16.    Tax Withholding. The Company or any Affiliate, as applicable, shall have the right to (i) withhold from any cash payment under the Plan or any other compensation owed to a Participant an amount sufficient to cover any required withholding taxes, and (ii) require a Participant or other person receiving Shares under the Plan to pay a cash amount sufficient to cover any required withholding taxes before actual receipt of those Shares. In lieu of all or any part of a cash payment from a person receiving Shares under the Plan, the Committee may permit the individual to cover all or any part of the required withholdings (up to the Participant’s minimum required tax withholding rate or such other rate that will not trigger a negative accounting impact) through a reduction in the number of Shares delivered or a delivery or tender to the Company of Shares held by the Participant or other person, in each case valued in the same manner as used in computing the withholding taxes under applicable laws.

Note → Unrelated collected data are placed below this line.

(** The queue: every message with the replies it has got and those it still
    waits for. *)
Record waiting_entry := { w_msg : PipelineMessage; w_got : list Value; w_rest : list Value }.
Definition w_ok (w : waiting_entry) : Prop := fits (w_msg w) (w_got w ++ w_rest w) = true /\ w_rest w <> [].
Definition w_full (w : waiting_entry) : PipelineMessage * list Value := (w_msg w, w_got w ++ w_rest w).

Definition queue_ok (s : PipelineSink) (q : list waiting_entry) : Prop :=
  in_flight s = map (fun w => entry_of (w_msg w) (w_got w)) q /\ sink_error s = None /\ Forall w_ok q.

Lemma fits_fresh m chunk : fits m chunk = true ->
  chunk <> [] /\ match expectation m with Some e => seen_responses e = 0 | None => True end.
Proof.
  unfold fits, need. rewrite andb_true_iff, Nat.eqb_eq. intros [Hl Hf]. split.
  - intros ->. destruct (expectation m); simpl in Hl; lia.
  - destruct (expectation m); [|done]. rewrite andb_true_iff, Nat.eqb_eq in Hf. naive_solver.
Qed.

Lemma fits_length m chunk : fits m chunk = true -> length chunk = need m.
Proof. unfold fits. rewrite andb_true_iff, Nat.eqb_eq. naive_solver. Qed.

(** What a step leaves of the logs. *)
Record logs (s s' : PipelineSink) (a : list (nat * result RedisError Value)) (p : list PushInfo) : Prop := {
  logs_answers : answers s' = answers s ++ a;
  logs_pushes : pushes s' = if push_sender s then pushes s ++ p else pushes s;
  logs_sender : push_sender s' = push_sender s
}.

Lemma logs_trans s1 s2 s3 a1 a2 p1 p2 : logs s1 s2 a1 p1 -> logs s2 s3 a2 p2 ->
  logs s1 s3 (a1 ++ a2) (p1 ++ p2).
Proof.
  intros [A1 P1 S1] [A2 P2 S2]. rewrite S1 in *. split.
  - by rewrite A2, A1, <- app_assoc.
  - rewrite P2, P1. destruct (push_sender s1); [|done]. by rewrite <- app_assoc.
  - done.
Qed.

Lemma sent_step `{BuildProfile} s q m chunk : queue_ok s q -> fits m chunk = true ->
  exists s', sink_event s (Sent m) = Some s' /\
    queue_ok s' (q ++ [{| w_msg := m; w_got := []; w_rest := chunk |}]) /\ logs s s' [] [].
Proof.
  intros (Hi & He & Hq) Hf. destruct (fits_fresh m chunk Hf) as [Hne Hs]. unfold sink_event, start_send.
  assert ((match message_output m with Some _ => false | None => false end) = false) as ->
    by (by destruct (message_output m)).
  rewrite He. eexists. split; [done|]. split.
  - split_and!; simpl; [|done|].
    + by rewrite Hi, map_app, <- entry_of_nil.
    + apply Forall_app. split; [done|]. by apply Forall_singleton.
  - split; simpl; rewrite ?app_nil_r; done || by destruct (push_sender s).
Qed.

17.    Effective Date, Duration, Amendment and Termination of the Plan.

(a)    Effective Date. The Plan originally became effective on May 5, 2008, the date on which it was initially approved by the Company’s stockholders. The Plan as amended and restated will become effective on the date it is approved by the Company’s stockholders (the “Effective Date”). If the Company’s stockholders fail to approve the amendment and restatement of the Plan by June 30, 2014, the Plan will continue in effect in the form in which it existed immediately prior to that date, and any Awards made under the Plan that were contingent upon the approval of the amendment and restatement of the Plan by the Company’s stockholders shall be void and of no effect.

(b)    Duration of the Plan. The Plan shall remain in effect until all Shares subject to it shall be distributed, all Awards have expired or terminated, the Plan is terminated pursuant to Section 17(c), or the tenth anniversary of the Effective Date (or the tenth anniversary of the Plan’s original effective date, if the Company’s stockholders fail to approve the amendment and restatement of the Plan), whichever occurs first (the “Termination Date”). Awards made before the Termination Date shall continue to be outstanding in accordance with their terms and the terms of the Plan unless otherwise provided in the applicable Agreements.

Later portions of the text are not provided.